The money is part of a €47.7 million package distributed to 19 Irish colleges from the Higher Education Authority (HEA).
“We very much welcome this funding from the HEA,” said Dr Sally Smith, Director of Research at DCU.
“Research at universities across the country has been significantly disrupted since March, and this announcement reaffirms the government’s commitment to the sector and the research community in Ireland,” she said.
DCU’s portion of the funding will go towards PhD and post-doctorate researchers, according to DCU spokesperson Thomas Kelley.
UCD received the most money of any college, receiving €8.27 million. Trinity College was next in line at €8.25 million, followed by U College Cork with €7.8 million.

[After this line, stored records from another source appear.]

Lemma scan_loop_loose (p : b2_scanner ()) (q : scanner ()) n i s r :
  (forall s r, p s = Ok r -> q s = Ok r) ->
  scan_loop p n s = Ok r -> scan_items q false n i [] s = Ok r.
Proof.
  intros Hpq. revert i s. induction n as [|n IH]; intros i s H; [by injection H as <-|].
  cbn [scan_loop] in H. inv_ok H. cbn [scan_items]. rewrite (Hpq _ _ Hok). cbn [rbind andb].
  by apply IH.
Qed.

Lemma scan_match_loose (p : option (b2_scanner ())) (q : option (scanner ())) m n s r :
  match p, q with
  | Some p, Some q => forall s r, p s = Ok r -> q s = Ok r
  | None, None => True
  | _, _ => False
  end -> 0 <= n ->
  scan_match p m n s = Ok r -> scan_value q false false m n s = Ok r.
Proof.
  intros Hpq Hn. unfold scan_match, scan_value, item_count, take_n.
  destruct (m =? 0); [by intros [= <-]|].
  destruct ((m =? 2) || (m =? 3)); [intros H; inv_ok H; subst r; cbn; done|].
  destruct ((4 <=? m) && (m <=? 6)).
  - destruct p as [p|], q as [q|]; try done. cbn [andb orb].
    destruct (Z.eqb_spec m 5) as [-> | Hm5]; cbn [andb].
    + destruct (_ <? n); [done|]. cbn [rbind]. change (5 =? 6) with false. cbv iota.
      destruct (_ <? n * 2); [done|]. by apply scan_loop_loose.
    + destruct (m =? 6); cbn [rbind]; destruct (_ <? _); try done; by apply scan_loop_loose.
  - destruct ((m =? 7) && (n =? 22)); [by intros [= <-] | done].
Qed.

(** Whatever the options, an accepted object is one the B1 scan accepts loosely. *)
Lemma scan_loose room tokens s r :
  scan room tokens s = Ok r -> B1Cbor.scan room (items_cap tokens) false false s = Ok r.
Proof.
  revert s r. induction room as [|room IH]; intros s r; rewrite scan_unfold; intros H;
    apply scan_head_iff;
    (destruct (_ <? _) eqn:Hcap; [done|]); (destruct (refused _ _); [done|]);
    apply rbind_ok_inv in H as ([[k n] d] & [Hd Hh]%head_iff & H); exists k, n, d; split_and!; try done;
    try lia; destruct Hh as [_ Hn]; cbn [fst snd] in *;
    (eapply scan_match_loose; [|ulia|exact H]); done.
Qed.

Lemma refused_major native k v d :
  head_ok (k, v) -> (k = 7 -> v = 22) ->
  refused native (major k v ++ d) = negb native && ((k =? 3) || (k =? 5)).
Proof.
  intros Hh H7.
  pose proof (proj2 (cbor_head_iff _ _ _ _) (conj (eq_refl (major k v ++ d)) Hh)) as Hhead.
  destruct (cbor_head_first _ _ _ _ Hhead) as (b & tl & Hb & Hk). unfold refused. rewrite Hb, Hk.
  destruct (Z.eqb_spec k 7) as [-> | Hne]; [|by rewrite orb_false_r].
  rewrite (H7 eq_refl) in Hb. injection Hb as <- _. by rewrite orb_false_r.
Qed.

Section accepts.
Context (tokens : Items).

Definition verdict_of (accepted : bool) (d : bytes) (k : Z) : kernel (() * Scan) :=
  if items_native tokens || accepted then Ok ((), {| sc_data := d; sc_tokens := k |})
  else raise ForbiddenCBOR.

Lemma scan_loop_views room l d k :
  (forall t d k, good false false room t -> k + Z.of_nat (size t) <= items_cap tokens ->
    scan room tokens {| sc_data := enc t ++ d; sc_tokens := k |}
    = verdict_of (plain t) d (k + Z.of_nat (size t))) ->
  Forall (good false false room) l -> k + Z.of_nat (sum_list_with size l) <= items_cap tokens ->
  scan_loop (scan room tokens) (length l) {| sc_data := encs l ++ d; sc_tokens := k |}
  = verdict_of (forallb plain l) d (k + Z.of_nat (sum_list_with size l)).
Proof.
  intros Hscan HF. revert k. induction HF as [|t l Hg _ IH]; intros k Hk.
  - unfold verdict_of. rewrite orb_true_r. cbn. by rewrite Z.add_0_r.
  - rewrite encs_cons, <- app_assoc. cbn [length scan_loop forallb sum_list_with] in *.
    rewrite Hscan by (done || lia). unfold verdict_of.
    destruct (items_native tokens || plain t) eqn:Hp; cbn [rbind].
    + rewrite IH by lia. unfold verdict_of.
      destruct (items_native tokens); simpl in *; [|rewrite Hp; simpl]; repeat case_match; try done;
        do 3 f_equal; lia.
    + by destruct (items_native tokens), (plain t).
Qed.

(** The loop after the head of a container. *)
Lemma scan_container room m n l d k :
  (forall t d k, good false false room t -> k + Z.of_nat (size t) <= items_cap tokens ->
    scan room tokens {| sc_data := enc t ++ d; sc_tokens := k |}
    = verdict_of (plain t) d (k + Z.of_nat (size t))) ->
  4 <= m <= 6 -> Z.of_nat (length l) = (if m =? 6 then 1 else if m =? 5 then n * 2 else n) ->
  Forall (good false false room) l -> k + Z.of_nat (sum_list_with size l) <= items_cap tokens ->
  scan_match (Some (scan room tokens)) m n {| sc_data := encs l ++ d; sc_tokens := k |}
  = verdict_of (forallb plain l) d (k + Z.of_nat (sum_list_with size l)).
Proof.
  intros Hscan Hm Hn HF Hk. unfold scan_match. cbn [sc_data sc_tokens].
  assert ((m =? 0) = false /\ (m =? 2) || (m =? 3) = false /\ (4 <=? m) && (m <=? 6) = true)
    as (-> & -> & ->) by lia.
  pose proof (encs_length l) as Hl. pose proof (zlen_nonneg d) as Hd. rewrite zlen_app in *.
  assert ((m =? 5) && (zlen (encs l) + zlen d <? n) = false) as ->.
  { destruct (Z.eqb_spec m 5) as [-> |]; [|done]. change (5 =? 6) with false in Hn. cbv iota in Hn.
    apply Z.ltb_ge. unfold zlen in *. simpl in *. lia. }
  rewrite <- Hn. rewrite (proj2 (Z.ltb_ge _ _)) by (unfold zlen in *; lia).
  rewrite Nat2Z.id. by apply scan_loop_views.
Qed.

Lemma scan_view_step room t d k :
  (forall r, room = S r -> forall t d k, good false false r t -> k + Z.of_nat (size t) <= items_cap tokens ->
    scan r tokens {| sc_data := enc t ++ d; sc_tokens := k |}
    = verdict_of (plain t) d (k + Z.of_nat (size t))) ->
  good false false room t -> k + Z.of_nat (size t) <= items_cap tokens ->
  scan room tokens {| sc_data := enc t ++ d; sc_tokens := k |}
  = verdict_of (plain t) d (k + Z.of_nat (size t)).
Proof.
  intros IH Hg Hk. pose proof (good_head_ok _ _ _ _ Hg) as Hh. rewrite scan_unfold. cbn [sc_data sc_tokens].
  rewrite size_view in *. rewrite (proj2 (Z.ltb_ge _ _)) by lia.
  rewrite enc_view, <- app_assoc, refused_major; [|done|by destruct t].
  rewrite (proj2 (head_iff _ (kind t) (arg t) (payload t ++ d))) by done. cbn [rbind fst snd].
  destruct (negb (items_native tokens) && ((kind t =? 3) || (kind t =? 5))) eqn:Href.
  { apply andb_true_iff in Href as [Hn%negb_true_iff Hkk]. unfold verdict_of. rewrite Hn.
    destruct t; try discriminate Hkk; done. }
  assert (Hroom : 4 <= kind t <= 6 -> exists r, room = S r) by (intros; by eapply good_containers).
  assert (Hleaf : forall d', {| sc_data := d'; sc_tokens := k + Z.of_nat 1 |} = {| sc_data := d'; sc_tokens := k + 1 |})
    by done.
  destruct t as [n|x|x|l|kvs|n t|]; cbn [kind arg payload subtrees] in *.
  - unfold verdict_of. rewrite orb_true_r. done.
  - unfold verdict_of, scan_match. rewrite orb_true_r. cbn [Z.eqb Pos.eqb orb sc_data sc_tokens].
    rewrite zlen_app, (proj2 (Z.ltb_ge _ _)) by (pose proof (zlen_nonneg d); lia).
    unfold zlen. rewrite Nat2Z.id, drop_app_length. done.
  - unfold verdict_of, scan_match. cbn [plain Z.eqb Pos.eqb orb sc_data sc_tokens].
    destruct (items_native tokens); [|done]. cbn [orb].
    rewrite zlen_app, (proj2 (Z.ltb_ge _ _)) by (pose proof (zlen_nonneg d); lia).
    unfold zlen. rewrite Nat2Z.id, drop_app_length. done.
  - destruct Hroom as [r ->]; [lia|]. apply good_array in Hg as [_ HF].
    rewrite (scan_container r) by (done || (by apply IH) || lia). cbn [plain]. f_equal. lia.
  - destruct Hroom as [r ->]; [lia|]. apply good_map in Hg as (_ & HF & _).
    rewrite (scan_container r) by (done || (by apply IH) || (rewrite ?flatten_length; unfold zlen; simpl; lia)).
    unfold verdict_of. cbn [plain]. destruct (items_native tokens); [|done]. cbn [orb]. do 3 f_equal. lia.
  - destruct Hroom as [r ->]; [lia|]. apply good_tag in Hg as [_ Hg].
    pose proof (scan_container r 6 n [t] d (k + 1) (IH r eq_refl)) as Hc.
    cbn [encs map concat sum_list_with forallb] in Hc |- *. rewrite app_nil_r, Nat.add_0_r in *.
    cbn [sum_list_with] in Hk. rewrite Hc by (done || lia || by apply Forall_singleton).
    cbn [plain]. rewrite andb_true_r. f_equal. lia.
  - unfold verdict_of. rewrite orb_true_r. done.
Qed.
(** Follows a program, discharging each call by the lemma of its callee. *)
Ltac safe_step :=
  lazymatch goal with
  | |- safe _ (rbind _ _) => eapply safe_bind; [solve [eauto with b2]|]; cbv beta; intros
  | |- safe _ (if _ then _ else _) => apply safe_if; intros
  | |- safe _ (raise _) => exact I
  | |- safe _ (on_error _ _) => apply safe_on_error
  | |- safe _ (let (_, _) := ?p in _) => destruct p
  | |- safe _ (ok_or _ _) => apply (safe_ok_or (fun _ => True)); done
  end.
Ltac safe_go := cbv zeta; repeat safe_step.

Section safety.
Context `{Crypto} `{K256}.

Definition amount_ok (b : bytes) : Prop := exists x l, b = x :: l /\ x <> Byte.x00 /\ zlen b <= 32.

Lemma network_safe it : safe (fun _ => True) (network it).
Proof. unfold network. by safe_go. Qed.
#[local] Hint Resolve network_safe : b2.

Lemma parse_cfg_safe it : scanned it -> safe (fun c => cf_raw c = it_raw it) (parse_cfg it).
Proof.
  intros Hs. unfold parse_cfg. eapply safe_bind; [by apply safe_array_of|]. intros a Ha. safe_go.
  eapply (safe_bind (fun _ => True)).
  { assert (Hi : Forall (fun i => i < 16)%nat [11; 13; 14; 15]%nat) by (repeat constructor; lia).
    revert Hi. generalize [11; 13; 14; 15]%nat as l. clear -Ha.
    induction 1 as [|i l Hi _ IH]; [done|]. cbn [each]. eapply (safe_bind (fun _ => True)); [|by intros].
    eapply safe_bind; [apply safe_bytes_of; by eapply at_scanned|]. by intros. }
  intros _ _. by safe_go.
Qed.

Lemma check_cfg_network_safe it : scanned it -> safe (fun _ => True) (check_cfg_network it).
Proof.
  intros Hs. unfold check_cfg_network. pose proof (safe_array_of 16 it Hs) as Ha.
  destruct (array_of 16 it) as [a|[e|]]; try done.
  destruct (blob (at_ a 0) 32); [|done]. by safe_go.
Qed.

Lemma amount_safe it : safe amount_ok (amount it).
Proof.
  unfold amount. eapply safe_bind; [apply safe_blob|]. intros [|x b] _; [done|].
  apply safe_if; [done|]. intros Hb. simpl. apply orb_false_iff in Hb as [Hl Hx]. apply bool_decide_eq_false in Hx. exists x, b. split_and!; try done. lia.
Qed.

Lemma deadline_safe it : safe (fun _ => True) (deadline it).
Proof. unfold deadline. by safe_go. Qed.

Lemma predicate_safe it : scanned it -> safe (fun _ => True) (predicate it).
Proof. intros. unfold predicate. by safe_go. Qed.

Lemma key_safe params : safe (fun _ => True) (key params).
Proof. unfold key. safe_go. Qed.

Lemma right_align_safe b :
  zlen b <= 32 -> safe (fun w => is_word w /\ be_val w = be_val b) (right_align b).
Proof.
  intros Hb. unfold right_align. rewrite (proj2 (Z.ltb_ge _ _)) by done. split.
  - unfold is_word. rewrite length_app, length_replicate. ulia.
  - generalize (32 - length b)%nat. induction n as [|n IH]; [done|]. cbn [replicate app].
    unfold be_val in *. cbn [fold_left]. done.
Qed.
Lemma align_amount_safe b :
  amount_ok b -> safe (fun w => is_word w /\ be_val w = be_val b) (right_align b).
Proof. intros (x & l & _ & _ & Hl). by apply right_align_safe. Qed.
#[local] Hint Resolve amount_safe deadline_safe predicate_safe key_safe right_align_safe align_amount_safe : b2.

Lemma hash_word data : is_word (hash data).
Proof. apply sha256_word. Qed.

Definition leaf_ok (l : Leaf) : Prop := is_word (lf_sid l) /\ is_word (lf_tx_hash l) /\ is_word (lf_value l).

(** Every field of an outcome has the width of its array type. *)
Record outcome_ok (o : Outcome) : Prop := {
  ok_cfg : is_word (oc_cfg o);
  ok_amount : is_word (oc_amount o);
  ok_token_id : is_word (oc_token_id o);
  ok_salt : is_word (oc_salt o);
  ok_first : is_word (oc_first_predicate_hash o);
  ok_lock : is_word (oc_lock_digest o);
  ok_release_to : length (oc_release_to o) = 20%nat;
  ok_nullifier : is_word (oc_nullifier o);
  ok_leaves : Forall leaf_ok (oc_leaves o) }.

Lemma default_outcome_ok : outcome_ok default_outcome.
Proof. by constructor. Qed.

Lemma derive_safe cfg n amt p :
  amount_ok amt -> scanned p ->
  safe (fun o => outcome_ok o /\ oc_leaves o = [] /\ be_val (oc_amount o) = be_val amt) (derive cfg n amt p).
Proof.
  intros (x & l & Hx & _ & Hl) Hs. unfold derive. safe_go. simpl.
  match goal with Hw : is_word _ /\ _ |- _ => destruct Hw as [Hw Hv] end.
  split_and!; [|done|done]. constructor; simpl; try apply hash_word; done.
Qed.

Lemma proof_blob_safe it max : safe (fun _ => True) (proof_blob it max).
Proof. unfold proof_blob. by safe_go. Qed.
#[local] Hint Resolve proof_blob_safe : b2.

Lemma proof_nodes_safe nodes total : safe (fun _ => True) (proof_nodes nodes total).
Proof.
  revert total. induction nodes as [|node nodes IH]; intros total; [done|]. cbn [proof_nodes]. safe_go. apply IH.
Qed.
#[local] Hint Resolve proof_nodes_safe : b2.

Lemma proof_tries_safe tries total : Forall scanned tries -> safe (fun _ => True) (proof_tries tries total).
Proof.
  intros HF. revert total. induction HF as [|trie tries Hs _ IH]; intros total; [done|]. cbn [proof_tries].
  safe_go.
  match goal with Hc : _ /\ _ /\ it_major _ = 4 |- _ => destruct Hc as (_ & _ & Hc) end.
  eapply safe_bind; [by apply safe_children|]. intros nodes _. safe_go. apply IH.
Qed.

Lemma lock_nonce_safe cfg j : items_ok 6 j -> safe (fun _ => True) (lock_nonce cfg j).
Proof. intros. unfold lock_nonce. by safe_go. Qed.
#[local] Hint Resolve lock_nonce_safe safe_one : b2.

Lemma one_tagged_safe b tokens n tag version :
  items_cap tokens <= usize_max ->
  safe (items_ok n) (let? it := one b tokens in tagged n it tag version).
Proof. intros. eapply safe_bind; [by apply safe_one|]. intros. by apply safe_tagged. Qed.
#[local] Hint Resolve one_tagged_safe : b2.

Lemma justification_safe cfg b tokens :
  items_cap tokens <= usize_max -> safe (fun _ => True) (justification cfg b tokens).
Proof.
  intros Hcap. unfold justification. safe_go; try done.
  eapply (safe_bind (fun _ => True)); [|intros; by safe_go].
  apply proof_tries_safe. repeat constructor; eapply at_scanned; try eassumption; lia.
Qed.

Lemma mint_data_safe cfg b tokens :
  items_cap tokens <= usize_max -> safe amount_ok (mint_data cfg b tokens).
Proof. intros Hcap. unfold mint_data. safe_go. apply amount_safe. Qed.
#[local] Hint Resolve justification_safe mint_data_safe : b2.

Definition tx_ok (tx : Tx) : Prop := scanned (tx_pred tx).

Lemma cd_safe it : scanned it -> safe (fun c => scanned (cd_pred c)) (cd it).
Proof. intros Hs. unfold cd. safe_go. simpl. eauto with b2. Qed.

Lemma nullable_safe it : safe (fun _ => True) (nullable it).
Proof. unfold nullable. by safe_go. Qed.
#[local] Hint Resolve cd_safe nullable_safe : b2.

Lemma transfer_safe it : scanned it -> safe tx_ok (transfer it).
Proof. intros Hs. unfold transfer. safe_go. unfold tx_ok. simpl. eauto with b2. Qed.

Lemma unlock_safe k source tx u : safe (fun _ => True) (unlock k source tx u).
Proof.
  unfold unlock. apply safe_if; [done|]. intros Hl%negb_false_iff%Z.eqb_eq. cbv zeta.
  repeat (apply safe_if; [done|]; intros _).
  destruct (nth_error u 64) as [rid|] eqn:Hr; [|apply nth_error_None in Hr; ulia].
  cbn [expect ok_or rbind]. apply safe_if; [done|]. intros _. destruct (recover_from_prehash _ _ _); [|done]. by safe_go.
Qed.

Lemma insert_sid_safe seen sid : safe (fun _ => True) (insert_sid seen sid).
Proof. unfold insert_sid. by safe_go. Qed.
#[local] Hint Resolve transfer_safe unlock_safe insert_sid_safe : b2.

Lemma step_safe pred source raw e c t k seen :
  safe (fun r => leaf_ok r.1) (step pred source raw e c t k seen).
Proof. unfold step. safe_go; try done. repeat split; apply hash_word. Qed.

Lemma burn_safe cfg out tx tokens :
  items_cap tokens <= usize_max -> tx_ok tx ->
  safe (fun o => exists to, o = set_release_to to out /\ length to = 20%nat) (burn cfg out tx tokens).
Proof.
  intros Hcap Htx. unfold burn, burn_inner. unfold tx_ok in Htx. safe_go.
  - simpl. lia.
  - eexists. split; [done|]. ulia.
Qed.
#[local] Hint Resolve burn_safe step_safe derive_safe : b2.

Lemma pred_strict_safe it : scanned it -> safe (fun _ => True) (pred_strict it).
Proof. intros. unfold pred_strict. by safe_go. Qed.
#[local] Hint Resolve pred_strict_safe : b2.

Lemma cd_strict_safe it : scanned it -> safe (fun _ => True) (cd_strict it).
Proof. intros. unfold cd_strict. by safe_go. Qed.

Lemma transfer_strict_safe it : scanned it -> safe tx_ok (transfer_strict it).
Proof. intros. unfold transfer_strict. by safe_go. Qed.
#[local] Hint Resolve cd_strict_safe transfer_strict_safe : b2.

Lemma decode_mint_safe it : scanned it -> safe (fun m => items_ok 8 (mt_fields m)) (decode_mint it).
Proof. intros. unfold decode_mint. by safe_go. Qed.

Lemma verify_mint_safe cfg m root tokens :
  items_cap tokens <= usize_max -> items_ok 8 (mt_fields m) ->
  safe (fun r => amount_ok r.2 /\ (root = true -> r.1 <> None)) (verify_mint cfg m root tokens).
Proof.
  intros Hcap Hm. unfold verify_mint. safe_go.
  eapply (safe_bind (fun o => root = true -> o <> None)).
  { destruct root; [|done]. by safe_go. }
  intros nonce Hn. by safe_go.
Qed.
#[local] Hint Resolve decode_mint_safe verify_mint_safe : b2.

Definition transfer_ok (x : Tx * Cd * Z) : Prop := tx_ok x.1.1.

Lemma decode_transfers_safe tuples :
  Forall scanned tuples ->
  safe (fun l => Forall transfer_ok l /\ length l = length tuples) (decode_transfers tuples).
Proof.
  induction 1 as [|tuple tuples Hs _ IH]; [done|]. cbn [decode_transfers]. safe_go.
  match goal with Hl : Forall _ _ /\ _ |- _ => destruct Hl as [HF Hlen] end.
  simpl. split; [by constructor | by rewrite Hlen].
Qed.

Record history_ok (max : Z) (h : History) : Prop := {
  ho_mint : items_ok 8 (mt_fields (hi_mint h));
  ho_transfers : Forall transfer_ok (hi_transfers h);
  ho_count : zlen (hi_transfers h) = hi_count h;
  ho_max : hi_count h <= max }.

Lemma decode_items_safe payload max :
  scanned payload -> safe (history_ok max) (decode_items payload max).
Proof.
  intros Hs. unfold decode_items. safe_go.
  match goal with Hc : _ = it_arg (at_ ?a 1) /\ _ /\ it_major _ = 4 |- _ =>
    destruct Hc as (Hcount & Hmax & Hmaj) end.
  eapply safe_bind; [apply safe_children; [eauto with b2 | exact Hmaj]|]. intros tuples [HF Hl].
  eapply safe_bind; [by apply decode_transfers_safe|]. intros l [Ht Hlen]. constructor; simpl; try done.
  unfold zlen in *. congruence.
Qed.
#[local] Hint Resolve decode_items_safe : b2.

Lemma check_passing_safe tx : tx_ok tx -> safe (fun _ => True) (check_passing tx).
Proof. unfold tx_ok. intros. unfold check_passing. safe_go. by destruct (tx_data tx). Qed.

Lemma spend_safe state owner x seen : scanned owner -> safe (fun r => leaf_ok r.1) (spend state owner x seen).
Proof. intros Ho. destruct x as [[tx cert] t]. unfold spend. safe_go. apply step_safe. Qed.
#[local] Hint Resolve check_passing_safe spend_safe : b2.

Lemma push_leaves_ok v o : outcome_ok o -> Forall leaf_ok v -> outcome_ok (push_leaves v o).
Proof. intros [] Hv. constructor; simpl; try done. by apply Forall_app. Qed.
Lemma set_release_ok v o : outcome_ok o -> length v = 20%nat -> outcome_ok (set_release_to v o).
Proof. intros [] Hv. by constructor. Qed.
Lemma set_nullifier_ok v o : outcome_ok o -> is_word v -> outcome_ok (set_nullifier v o).
Proof. intros [] Hv. by constructor. Qed.

Lemma redeem_safe cfg tokens out state owner seen l :
  items_cap tokens <= usize_max -> outcome_ok out -> scanned owner -> Forall transfer_ok l ->
  safe (fun o => outcome_ok o /\ length (oc_leaves o) = (length (oc_leaves out) + length l)%nat)
    (redeem cfg tokens out state owner seen l).
Proof.
  intros Hcap Ho Hown HF. revert out state owner seen Ho Hown.
  induction HF as [|[[tx cert] t] l Hx _ IH]; intros out state owner seen Ho Hown; [simpl; split; [done|lia]|].
  cbn [redeem]. eapply safe_bind; [by apply spend_safe|]. intros [leaf seen'] Hleaf. simpl in Hleaf.
  eapply (safe_bind (fun o => outcome_ok o /\ oc_leaves o = oc_leaves out)).
  - destruct l.
    + eapply safe_bind; [by apply burn_safe|]. intros o (to & -> & Hto). cbv zeta. apply safe_if; [done|]. intros _.
      split; [|done]. apply set_nullifier_ok; [by apply set_release_ok | apply hash_word].
    + eapply safe_bind; [by apply check_passing_safe|]. done.
  - intros o [Hok Hl]. eapply safe_mono; [apply IH; [by apply push_leaves_ok; [|constructor] | exact Hx]|].
    cbv beta. intros o' [? Ho']. split; [done|]. rewrite Ho'. simpl. rewrite length_app, Hl. simpl. lia.
Qed.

“The funding will help to protect both people and projects at a critical moment for Ireland’s national research system as we look towards the next national research and innovation strategy,” said Simon Harris, Minister for Further and Higher Education in a statement.
“Basic and applied research, alongside teaching and learning and engagement, have all been impacted,” he added. “Some research activities have been paused over recent months, where laboratories have been closed, or access to archives, engagement with focus groups etc, have been curtailed.”
The HEA is encouraging schools to prioritise research and researchers who are most in need, like those who are coming to the end of their research contracts before the end of 2020.
HEA CEO Dr Alan Wall is excited to see what research accomplishments will yield from his organisation’s funding.
“Our [higher education institutions] continue to play a pivotal role in world-class research providing access to the best talent, research and technology in a collaborative research, development and innovation environment,” he said.